J Bone Joint Surg Am. 1988 Mar;70(3):329-37.
A modification of the extended iliofemoral incision of Letournel and Judet facilitates the operative exposure of T-type, complex transverse, and both-column acetabular fractures and malunions. The modification includes the utilization of a T-shaped skin incision with large flaps, and osteotomies of the iliac crest, greater trochanter, and anterior superior iliac spine. The iliotibial band is transected and the abductor muscle mass is rotated posteriorly, hinged on the superior gluteal neurovascular bundle. Twenty patients had open reduction and internal fixation of a complex acetabular fracture using this surgical approach. Excellent surgical exposure allowed good or excellent reduction of the acetabulum in all patients. No flap necrosis developed, and all fractures healed. One non-union of a trochanteric osteotomy needed revision. This approach provides increased exposure of the posterior column and visualization of the entire surface of the joint and it allows fixation of the fracture from both sides of the iliac wing. The T-shaped skin incision allows utilization of a standard posterior approach with conversion to the extensile exposure if necessary. Options for late reconstruction are not compromised. Lagscrew fixation of the osteotomies allows aggressive rehabilitation of the joint.

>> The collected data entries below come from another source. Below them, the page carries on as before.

(** C10: a POST /api/detection whose body parses to the empty object,
    or to any other value that Python takes for false, is answered 400
    with the message No data provided and changes nothing.  The
    defaults are applied to the keys that are absent from a body that
    is not empty: when the position (sent, or STOP by default) is valid,
    the record written holds confidence 0.0 if the key confidence is
    absent and object_detected false if the key object_detected is
    absent, and holds the value sent if the key is there; a body
    without a key behaves exactly as the same body with the key sent at
    its default. *)
Theorem empty_body_is_no_data (t_stamp t_update : datetime) (w : world) :
  (forall data, truthy data = false ->
     update_detection upper stdout_refuses t_stamp t_update (Val data) w
     = (Val (mk_response 400 (ErrorBody "No data provided")), w))
  /\ truthy (JObj []) = false
  /\ (forall items,
        truthy (JObj items) = true ->
        (lookup "position" items = None ->
         update_detection upper stdout_refuses t_stamp t_update (Val (JObj items)) w
         = update_detection upper stdout_refuses t_stamp t_update
             (Val (JObj (items ++ [("position", JStr "STOP")]))) w)
        /\ (lookup "confidence" items = None ->
            update_detection upper stdout_refuses t_stamp t_update (Val (JObj items)) w
            = update_detection upper stdout_refuses t_stamp t_update
                (Val (JObj (items ++ [("confidence", JFloat 0%float)]))) w)
        /\ (lookup "object_detected" items = None ->
            update_detection upper stdout_refuses t_stamp t_update (Val (JObj items)) w
            = update_detection upper stdout_refuses t_stamp t_update
                (Val (JObj (items ++ [("object_detected", JBool false)]))) w))
  /\ (forall items p,
        truthy (JObj items) = true ->
        (lookup "position" items = Some (JStr p)
         \/ (lookup "position" items = None /\ p = "STOP")) ->
        position_in (upper p) valid_positions = true ->
        position (store (snd (update_detection upper stdout_refuses t_stamp t_update
                                (Val (JObj items)) w)))
        = upper p
        /\ (lookup "confidence" items = None ->
            confidence (store (snd (update_detection upper stdout_refuses t_stamp t_update
                                      (Val (JObj items)) w)))
            = JFloat 0%float)
        /\ (forall c, lookup "confidence" items = Some c ->
            confidence (store (snd (update_detection upper stdout_refuses t_stamp t_update
                                      (Val (JObj items)) w)))
            = c)
        /\ (lookup "object_detected" items = None ->
            object_detected (store (snd (update_detection upper stdout_refuses
                                           t_stamp t_update (Val (JObj items)) w)))
            = JBool false)
        /\ (forall o, lookup "object_detected" items = Some o ->
            object_detected (store (snd (update_detection upper stdout_refuses
                                           t_stamp t_update (Val (JObj items)) w)))
            = o)).
Proof.
  split; [|split; [|split]].
  - intros data Hfalsy. apply update_detection_no_data. exact Hfalsy.
  - reflexivity.
  - intros items Htruthy.
    split; [|split]; intros _; symmetry; apply update_detection_ext;
      try (rewrite Htruthy; apply truthy_snoc; exact Htruthy);
      try apply item_or_snoc_same;
      try (apply item_or_snoc_other; discriminate).
  - intros items p Htruthy Hp Hok.
    rewrite (update_detection_written upper stdout_refuses t_stamp t_update items p w
               Htruthy (position_item_or _ _ Hp) Hok).
    cbn [written_state position confidence object_detected]. unfold item_or.
    split; [reflexivity|].
    split; [intros ->; reflexivity|].
    split; [intros c ->; reflexivity|].
    split; [intros ->; reflexivity|intros o ->; reflexivity].
Qed.

End WriteClaims.

(** ** Executions: the invariant and the watchdog over time *)

Section ExecutionClaims.

Variable upper : string -> string.
Variable stdout_refuses : log_line -> option string.

Lemma run_cons (ev : event) (evs : list event) (w : world) :
  run upper stdout_refuses (ev :: evs) w = run upper stdout_refuses evs (perform upper stdout_refuses ev w).
Proof. reflexivity. Qed.

Lemma perform_keeps_valid (ev : event) (w : world) :
  In (position (store w)) valid_positions ->
  In (position (store (perform upper stdout_refuses ev w))) valid_positions.
Proof.
  intros Hvalid. destruct ev as [t1 t2 req|t1 t2 req|t1 t2| |]; simpl perform.
  - destruct (update_detection_store upper stdout_refuses t1 t2 req w) as [->|(pos & conf & obj & Hok & ->)].
    + exact Hvalid.
    + apply position_in_valid. exact Hok.
  - destruct (manual_control_store upper t1 t2 req w) as [->|(pos & Hok & ->)].
    + exact Hvalid.
    + apply position_in_valid. exact Hok.
  - destruct (stale_and_active_dec t1 (store w)) as [(lu & Hlu & Hgt & Hpos)|Hidle].
    + rewrite (tick_fires _ t2 _ _ Hlu Hgt Hpos). simpl. tauto.
    + rewrite (tick_idle _ t2 _ Hidle). exact Hvalid.
  - exact Hvalid.
  - exact Hvalid.
Qed.

Lemma run_keeps_valid (evs : list event) (w : world) :
  In (position (store w)) valid_positions ->
  In (position (store (run upper stdout_refuses evs w))) valid_positions.
Proof.
  revert w. induction evs as [|ev evs IH]; intros w Hvalid.
  - exact Hvalid.
  - rewrite run_cons. apply IH, perform_keeps_valid, Hvalid.
Qed.

(** C6: in every reachable state, that is after the module has been
    loaded and after any sequence of POST /api/detection, POST
    /api/manual, watchdog passes and reads, with any request and any
    clock, the position held is one of LEFT, RIGHT, CENTER, STOP. *)
Theorem position_always_valid (t0 : datetime) (evs : list event) :
  In (position (store (run upper stdout_refuses evs (boot t0)))) valid_positions.
Proof.
  apply run_keeps_valid. simpl. tauto.
Qed.

Lemma perform_idle_at_stop (ev : event) (w : world) :
  external_write ev = false ->
  position (store w) = "STOP" ->
  perform upper stdout_refuses ev w = w.
Proof.
  intros Hquiet Hstop. destruct ev as [t1 t2 req|t1 t2 req|t1 t2| |];
    try discriminate; simpl perform.
  - rewrite (tick_idle_at_stop _ _ _ Hstop). reflexivity.
  - reflexivity.
  - reflexivity.
Qed.

Lemma run_idle_at_stop (evs : list event) (w : world) :
  forallb (fun ev => negb (external_write ev)) evs = true ->
  position (store w) = "STOP" ->
  run upper stdout_refuses evs w = w.
Proof.
  intros Hquiet Hstop. induction evs as [|ev evs IH].
  - reflexivity.
  - simpl in Hquiet. apply andb_prop in Hquiet as [Hev Hrest].
    apply negb_true_iff in Hev.
    rewrite run_cons, (perform_idle_at_stop _ _ Hev Hstop). exact (IH Hrest).
Qed.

对Letournel和Judet的扩大髂股切口进行改良,有助于T型、复杂横行和双柱髋臼骨折及畸形愈合的手术显露。改良包括采用带大皮瓣的T形皮肤切口,以及髂嵴、大转子和髂前上棘截骨术。切断髂胫束,将外展肌块以臀上神经血管束为铰链向后旋转。20例患者采用该手术方法对复杂髋臼骨折进行切开复位内固定。良好的手术显露使所有患者的髋臼均获得良好或极佳复位。未发生皮瓣坏死,所有骨折均愈合。1例转子截骨不愈合需要翻修。该方法增加了后柱的显露,可直视关节全表面,且能从髂骨翼两侧固定骨折。T形皮肤切口允许采用标准后路入路,必要时可转为扩大显露。不影响后期重建的选择。截骨处的拉力螺钉固定允许积极的关节康复治疗。